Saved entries
┄┄┄┄┄┄

(** What [BuildDIDType] returns, case by case. *)
Lemma BuildDIDType_cases method blockchain network :
  let flag := mkFlag (normalized blockchain) network in
  (~ known_method method /\
   Core.BuildDIDType method blockchain network
   = ([0; 0], Some (Var ErrDIDMethodNotSupported)))
  \/ (known_method method /\ (forall sb, ~ table_entry method flag sb) /\
      Core.BuildDIDType method blockchain network
      = ([0; 0], Some (Var ErrNetworkNotSupportedForDID)))
  \/ (known_method method /\ exists sb, table_entry method flag sb /\
      Core.BuildDIDType method blockchain network = ([method; sb], None)).
Proof.
  intros flag. unfold Core.BuildDIDType.
  destruct (map_get Z.eqb Core.knownMethods method) as [[]|] eqn:Hk.
  - apply known_method_lookup in Hk. right.
    destruct (known_method_has_table method Hk) as [networks Hn].
    rewrite Hn. fold (normalized blockchain). fold flag.
    destruct (map_get DIDNetworkFlag_eqb networks flag) as [sb|] eqn:Hf.
    + right. split; [exact Hk|]. exists sb. split; [|reflexivity].
      apply table_entry_lookup. now exists networks.
    + left. split; [exact Hk|]. split; [|reflexivity].
      intros sb Hsb. apply table_entry_lookup in Hsb as (n' & H1 & H2).
      congruence.
  - left. split; [|reflexivity].
    intros H. apply known_method_lookup in H. congruence.
Qed.

Lemma Legacy_methods_NoDup : NoDup (map fst CoreLegacy.DIDMethodByte).
Proof. cbn. solve_NoDup. Qed.

Lemma Legacy_table_keys_NoDup : NoDup (map fst CoreLegacy.DIDMethodNetwork).
Proof. cbn. solve_NoDup. Qed.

┄┄┄┄┄┄

* [What the task requires]:
Could you retype all of the records above exactly as they appear?

* [The completed task]:
(** What [BuildDIDType] returns, case by case. *)
Lemma BuildDIDType_cases method blockchain network :
  let flag := mkFlag (normalized blockchain) network in
  (~ known_method method /\
   Core.BuildDIDType method blockchain network
   = ([0; 0], Some (Var ErrDIDMethodNotSupported)))
  \/ (known_method method /\ (forall sb, ~ table_entry method flag sb) /\
      Core.BuildDIDType method blockchain network
      = ([0; 0], Some (Var ErrNetworkNotSupportedForDID)))
  \/ (known_method method /\ exists sb, table_entry method flag sb /\
      Core.BuildDIDType method blockchain network = ([method; sb], None)).
Proof.
  intros flag. unfold Core.BuildDIDType.
  destruct (map_get Z.eqb Core.knownMethods method) as [[]|] eqn:Hk.
  - apply known_method_lookup in Hk. right.
    destruct (known_method_has_table method Hk) as [networks Hn].
    rewrite Hn. fold (normalized blockchain). fold flag.
    destruct (map_get DIDNetworkFlag_eqb networks flag) as [sb|] eqn:Hf.
    + right. split; [exact Hk|]. exists sb. split; [|reflexivity].
      apply table_entry_lookup. now exists networks.
    + left. split; [exact Hk|]. split; [|reflexivity].
      intros sb Hsb. apply table_entry_lookup in Hsb as (n' & H1 & H2).
      congruence.
  - left. split; [|reflexivity].
    intros H. apply known_method_lookup in H. congruence.
Qed.

Lemma Legacy_methods_NoDup : NoDup (map fst CoreLegacy.DIDMethodByte).
Proof. cbn. solve_NoDup. Qed.

Lemma Legacy_table_keys_NoDup : NoDup (map fst CoreLegacy.DIDMethodNetwork).
Proof. cbn. solve_NoDup. Qed.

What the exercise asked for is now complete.